Skip to content

WORKFLOW: Hybrid Assembly

Rauf Salamzade edited this page Dec 22, 2020 · 1 revision

The Hybrid Assembly workflow is used for generating hybrid Nanopore+Illumina assemblies in parallel for multiple samples. It will produce two assemblies per sample by default, one where Illumina sequencing data is subsampled and one using the full Illumina sequencing dataset.

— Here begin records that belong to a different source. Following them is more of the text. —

(* ===== verification/RoomTables.v ===== *)
(** * The room server's database

    [src/storage/implements/roomserver/]: the tables of the room server, the
    statements on them and the operations of [Database] made of the statements.

    A table is a finite map from its primary key to the columns some statement
    reads (the columns no statement reads are left out).  [INSERT ... ON CONFLICT
    ON CONSTRAINT c DO NOTHING] ignores a row that clashes on [c] and fails on a
    row that clashes on another unique index.  A statement without [ORDER BY]
    returns its rows in an order the server chooses: that order is the parameter
    [SqlRows].  A statement can fail before it reaches the tables: [faults] says
    which of the next ones do.

    With [AsyncSave] an operation does not touch the tables: it sends the update
    to the message queue, which a consumer applies (file [DbPipeline]). *)

From Stdlib Require Import String Ascii ZArith List.
From stdpp Require Import base tactics list gmap strings.
From S2P Require Import Prelude Snowflake Ids Event RoomState.

#[local] Open Scope string_scope.
#[local] Open Scope Z_scope.

Module RoomTables.
Import Event RoomState.

(** ** Parameters *)

(** The row order of a statement without [ORDER BY]. *)
Class SqlRows := {
  scan : forall {A : Type}, list A -> list A;
  scan_perm : forall (A : Type) (l : list A), Permutation (scan l) l;
}.

(** [encryption.Encryption], an interface the deployment provides. *)
Class Encryption := {
  CheckCrypto : string -> bool;
  CheckMirror : string -> bool;
  Encrypt : string -> string;
  Decrypt : string -> string;
}.

(** [EmptyEncryption], the default. *)
#[global] Instance EmptyEncryption : Encryption := {|
  CheckCrypto _ := false;
  CheckMirror _ := false;
  Encrypt data := data;
  Decrypt data := data;
|}.

(** The JSON library on events: [Event.JSON], and the event
    [NewEventFromUntrustedJSON] returns (its error is ignored by the callers). *)
Class EventJSON := {
  eventJSON : Event -> string;
  NewEventFromUntrustedJSON : string -> Event;
}.

(** ** Rows *)

Record EventRow := mkEventRow {
  e_room_nid : Z;
  e_type : string;
  e_state_key : string;
  e_snap : Z;
  e_depth : Z;
  e_event_id : string;
  e_offsets : Z;
  e_domain : string;
}.

Record RoomRow := mkRoomRow {
  r_room_id : string;
  r_last_sent : Z;
  r_snap : Z;
  r_depth : Z;
  r_version : Z;
}.

Record InviteRow := mkInviteRow {
  i_room_nid : Z;
  i_target : string;
  i_sender : string;
  i_retired : bool;
  i_json : string;
}.

Record MemberRow := mkMemberRow {
  m_forget_nid : Z;
  m_membership : Z;
  m_event_nid : Z;
  m_sender : string;
  m_room_id : string;
  m_version : Z;
}.

Record Tables := mkTables {
  t_events : gmap Z EventRow;
  t_json : gmap Z string;
  t_mirror : gmap Z string;
  t_rooms : gmap Z RoomRow;
  t_snaps : gmap Z (Z * list Z);
  t_invites : gmap string InviteRow;
  t_members : gmap (Z * string) MemberRow;
  t_aliases : gmap string string;
  t_domains : gmap (Z * string) Z;
  t_settings : gmap string string;
}.

Definition noTables : Tables := mkTables ∅ ∅ ∅ ∅ ∅ ∅ ∅ ∅ ∅ ∅.

Definition set_events (t : Tables) x := mkTables x (t_json t) (t_mirror t) (t_rooms t) (t_snaps t) (t_invites t) (t_members t) (t_aliases t) (t_domains t) (t_settings t).
Definition set_json (t : Tables) x y := mkTables (t_events t) x y (t_rooms t) (t_snaps t) (t_invites t) (t_members t) (t_aliases t) (t_domains t) (t_settings t).
Definition set_rooms (t : Tables) x := mkTables (t_events t) (t_json t) (t_mirror t) x (t_snaps t) (t_invites t) (t_members t) (t_aliases t) (t_domains t) (t_settings t).
Definition set_snaps (t : Tables) x := mkTables (t_events t) (t_json t) (t_mirror t) (t_rooms t) x (t_invites t) (t_members t) (t_aliases t) (t_domains t) (t_settings t).
Definition set_invites (t : Tables) x := mkTables (t_events t) (t_json t) (t_mirror t) (t_rooms t) (t_snaps t) x (t_members t) (t_aliases t) (t_domains t) (t_settings t).
Definition set_members (t : Tables) x := mkTables (t_events t) (t_json t) (t_mirror t) (t_rooms t) (t_snaps t) (t_invites t) x (t_aliases t) (t_domains t) (t_settings t).
Definition set_aliases (t : Tables) x := mkTables (t_events t) (t_json t) (t_mirror t) (t_rooms t) (t_snaps t) (t_invites t) (t_members t) x (t_domains t) (t_settings t).
Definition set_domains (t : Tables) x := mkTables (t_events t) (t_json t) (t_mirror t) (t_rooms t) (t_snaps t) (t_invites t) (t_members t) (t_aliases t) x (t_settings t).
Definition set_settings (t : Tables) x := mkTables (t_events t) (t_json t) (t_mirror t) (t_rooms t) (t_snaps t) (t_invites t) (t_members t) (t_aliases t) (t_domains t) x.

(** ** Updates in flight

    [dbtypes.DBEvent] of the room category: a key and, in [RoomDBEvents], the
    payload of that key. *)
Inductive DBEvent :=
  | EventJsonInsert (nid : Z) (json type : string)
  | EventInsert (nid : Z) (row : EventRow)
  | EventRoomInsert (roomNID : Z) (roomID : string)
  | EventRoomUpdate (roomNID last snap version depth : Z)
  | EventStateSnapInsert (snap roomNID : Z) (blocks : list Z)
  | EventInviteInsert (eventID : string) (roomNID : Z) (target sender content : string)
  | EventInviteUpdate (roomNID : Z) (target : string)
  | EventMembershipInsert (roomNID : Z) (target roomID : string) (membership eventNID : Z)
  | EventMembershipUpdate (roomNID : Z) (target sender : string) (membership eventNID version : Z)
  | EventMembershipForgetUpdate (roomNID : Z) (target : string) (forget : Z)
  | AliaseInsert (alias roomID : string)
  | AliaseDelete (alias : string)
  | RoomDomainInsert (roomNID : Z) (domain : string) (offset : Z)
  | RoomEventUpdate (nid roomNID depth offset : Z) (domain : string)
  | RoomDepthUpdate (roomNID depth : Z)
  | SettingsInsert (key val : string).

(** [DBEvent.Key]. *)
Definition Key (e : DBEvent) : Z :=
  match e with
  | EventJsonInsert _ _ _ => 0
  | EventInsert _ _ => 1
  | EventRoomInsert _ _ => 2
  | EventRoomUpdate _ _ _ _ _ => 3
  | EventStateSnapInsert _ _ _ => 4
  | EventInviteInsert _ _ _ _ _ => 5
  | EventInviteUpdate _ _ => 6
  | EventMembershipInsert _ _ _ _ _ => 7
  | EventMembershipUpdate _ _ _ _ _ _ => 8
  | EventMembershipForgetUpdate _ _ _ => 9
  | AliaseInsert _ _ => 10
  | AliaseDelete _ => 11
  | RoomDomainInsert _ _ _ => 12
  | RoomEventUpdate _ _ _ _ _ => 13
  | RoomDepthUpdate _ _ => 14
  | SettingsInsert _ _ => 15
  end.

(** The topic an update is written to ([WriteDBEventWithTbl]). *)
Inductive table :=
  | TEvents | TJson | TRooms | TSnaps | TInvites | TMembers | TAliases | TDomains | TSettings.

#[export] Instance table_eq_dec : EqDecision table.
Proof. solve_decision. Defined.

Definition tableOf (e : DBEvent) : table :=
  match e with
  | EventJsonInsert _ _ _ => TJson
  | EventInsert _ _ | RoomEventUpdate _ _ _ _ _ => TEvents
  | EventRoomInsert _ _ | EventRoomUpdate _ _ _ _ _ | RoomDepthUpdate _ _ => TRooms
  | EventStateSnapInsert _ _ _ => TSnaps
  | EventInviteInsert _ _ _ _ _ | EventInviteUpdate _ _ => TInvites
  | EventMembershipInsert _ _ _ _ _ | EventMembershipUpdate _ _ _ _ _ _
  | EventMembershipForgetUpdate _ _ _ => TMembers
  | AliaseInsert _ _ | AliaseDelete _ => TAliases
  | RoomDomainInsert _ _ _ => TDomains
  | SettingsInsert _ _ => TSettings
  end.

(** [DBEvent.Uid], which with the table is the partition key of the message;
    an alias is hashed ([hash] stands for [CalcStringHashCode64]). *)
Definition Uid (hash : string -> Z) (e : DBEvent) : Z :=
  match e with
  | EventJsonInsert nid _ _ => nid
  | EventInsert _ row => e_room_nid row
  | EventRoomInsert roomNID _ | EventRoomUpdate roomNID _ _ _ _ => roomNID
  | EventStateSnapInsert snap _ _ => snap
  | EventInviteInsert _ roomNID _ _ _ | EventInviteUpdate roomNID _ => roomNID
  | EventMembershipInsert roomNID _ _ _ _ | EventMembershipUpdate roomNID _ _ _ _ _
  | EventMembershipForgetUpdate roomNID _ _ => roomNID
  | AliaseInsert alias _ | AliaseDelete alias => hash alias
  | RoomDomainInsert roomNID _ _ => roomNID
  | RoomEventUpdate _ roomNID _ _ _ => roomNID
  | RoomDepthUpdate roomNID _ => roomNID
  | SettingsInsert _ _ => 0
  end.

(** ** Statements that write

    Each returns the new tables or the error of the statement. *)

Definition uniqueViolation : goerr := ErrMsg "duplicate key value violates unique constraint".

Definition hasEventID (m : gmap Z EventRow) (id : string) : bool :=
  existsb (fun kv : Z * EventRow => String.eqb (e_event_id kv.2) id) (map_to_list m).

Definition hasRoomID (m : gmap Z RoomRow) (id : string) : bool :=
  existsb (fun kv : Z * RoomRow => String.eqb (r_room_id kv.2) id) (map_to_list m).

(** [insertEventRaw]; the query that follows it only logs. *)
Definition insertEventRaw (nid : Z) (row : EventRow) (t : Tables) : res Tables :=
  if hasEventID (t_events t) (e_event_id row) then Ok t
  else match t_events t !! nid with
       | Some _ => Err uniqueViolation
       | None => Ok (set_events t (<[nid := row]> (t_events t)))
       end.

Definition setPosition (depth offset : Z) (domain : string) (r : EventRow) : EventRow :=
  mkEventRow (e_room_nid r) (e_type r) (e_state_key r) (e_snap r) depth (e_event_id r) offset domain.

Definition onUpdateRoomEvent (nid roomNID depth offset : Z) (domain : string) (t : Tables) : res Tables :=
  Ok (set_events t (alter (fun r => if e_room_nid r =? roomNID then setPosition depth offset domain r else r)
                          nid (t_events t))).

Definition insertNothing {K A} `{Countable K} (k : K) (a : A) (m : gmap K A) : gmap K A :=
  match m !! k with Some _ => m | None => <[k := a]> m end.

(** The two statements of [insertEventJSONRaw]. *)
Definition insertJSON (nid : Z) (json : string) (t : Tables) : res Tables :=
  Ok (set_json t (insertNothing nid json (t_json t)) (t_mirror t)).
Definition insertMirror (nid : Z) (json : string) (t : Tables) : res Tables :=
  Ok (set_json t (t_json t) (insertNothing nid json (t_mirror t))).

Definition insertRoomNIDRaw (roomNID : Z) (roomID : string) (t : Tables) : res Tables :=
  if hasRoomID (t_rooms t) roomID then Ok t
  else match t_rooms t !! roomNID with
       | Some _ => Err uniqueViolation
       | None => Ok (set_rooms t (<[roomNID := mkRoomRow roomID 0 0 0 0]> (t_rooms t)))
       end.

Definition updateLatestEventNIDsRaw (roomNID last snap version depth : Z) (t : Tables) : res Tables :=
  Ok (set_rooms t (alter (fun r => if r_version r <? version
                                   then mkRoomRow (r_room_id r) last snap depth version else r)
                         roomNID (t_rooms t))).

Definition onUpdateRoomDepth (depth roomNID : Z) (t : Tables) : res Tables :=
  Ok (set_rooms t (alter (fun r => mkRoomRow (r_room_id r) (r_last_sent r) (r_snap r) depth (r_version r))
                         roomNID (t_rooms t))).

Definition insertStateRaw (snap roomNID : Z) (blocks : list Z) (t : Tables) : res Tables :=
  Ok (set_snaps t (insertNothing snap (roomNID, blocks) (t_snaps t))).

Definition insertInviteEventRaw (eventID : string) (roomNID : Z) (target sender content : string)
    (t : Tables) : res Tables :=
  Ok (set_invites t (insertNothing eventID (mkInviteRow roomNID target sender false content) (t_invites t))).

Parameter Identifier Parameter Value Type / Default Parameter Description
read_subsampling Integer. 2500000 The number of Illumina reads to subsample for the construction of the assembly where it is performed. Should correspond to 100X coverage.
nanomerge_memory Integer. 24 The memory (in Gb) to use for merging Nanopore FASTQs.
nanomerge_timelimit String. 02:00:00 The time limit for merging Nanopore FASTQs.
nanotrim_memory Integer. 24 The memory (in Gb) to use for Porechop to trim adapters from Nanopore FASTQ.
nanotrim_timelimit String. 10:00:00 The time limit for trimming Nanopore FASTQ.
fastqfilter_options String. -l 3000 -L 20000 -b 300000000 Options for subsampling of Nanopore FASTQ using fastqfilter script in /path/to/seQuoia/scripts/
nanosubsample_memory Integer. 32 The memory (in Gb) to use for fastqfilter subsampling of Nanopore FASTQ.
nanosubsample_timelimit String. 10:00:00 The time limit for subsampling of Nanopore FASTQ.
unicycler_options String. --mode normal --verbosity 2 Options for running Unicycler hybrid assembly.
unicycler_threads Integer. 4 The number of cores/threads to use for running Unicycler.
unicycler_memory Integer. 16 The memory (in Gb per core/thread) to use for running Unicycler.
unicycler_timelimit String. 48:00:00 The time limit for running Unicycler.
pilonpolishing_max_iterations Integer. 10 The max number of iterations to perform when performing iterative assembly refinement using Pilon.
pilonpolishing_threads Integer. 4 The number of cores/threads to provide Pilon for iterative refinement.
pilonpolishing_memory Integer. 8 The memory (in Gb per core/thread) to use for running Pilon for iterative refinement.
pilonpolishing_timelimit String. 24:00:00 The time limit for running Pilon based iterative assembly refinement.
run_guinan Boolean. False Whether to run GAEMR/Guinan suite for secondary sanity check of adapters making it into the assembly. Currently only works on Broad servers.
contig_size_filter Integer. 0 Whether to filter contigs shorter than a certain length.
run_gaemr_ont Boolean. False Whether to run GAEMR with Nanopore read coverage accounted for. Currently only works on Broad servers.
gaemr_formatter_options -g 1 -c 100 -r Options to use for GAEMR assembly formatting/preparation for QC analysis.
gaemr_qc_options _--force --analyze_rna Options to use for running GAEMR assembly QC analysis.
gaemr_threads 2 The number of cores/threads to provide GAEMR for iterative refinement.
gaemr_memory 32 The memory (in Gb per core/thread) to use for running GAEMR.
gaemr_timelimit String. 24:00:00 The time limit for running GAEMR assembly QC.
run_canu Boolean. False Whether to create a third assembly using only Nanopore data with canu.
canu_options String. stopOnReadQuality=false genomeSize=5m Options to run canu with.
canu_threads Integer. 4 The number of cores/threads to provide canu assembly.
canu_memory Integer. 24 The memory (in Gb per core/thread) to use for running canu.
canu_timelimit String. 07:00:00:00 The time limit for running canu assembly.
run_nanopolish Boolean. False Whether to perform nanopolish refinement of canu assembly.
nanopolish_options String. Options for nanopolish variants.
nanopolish_threads Integer. 16 The number of cores/threads to provide nanopolish.
nanopolish_memory Integer. 10 The number of memory (in Gb per core/thread) to use for nanopolish.
nanopolish_timelimit String. 72:00:00 The time limit for running nanopolish assembly refinement.
run_pilon_on_canu Boolean. True Whether to run pilon refinement on canu assembly.
run_reorganize Boolean. True Whether to restructure/organize the directory structure for each sample after all steps have run.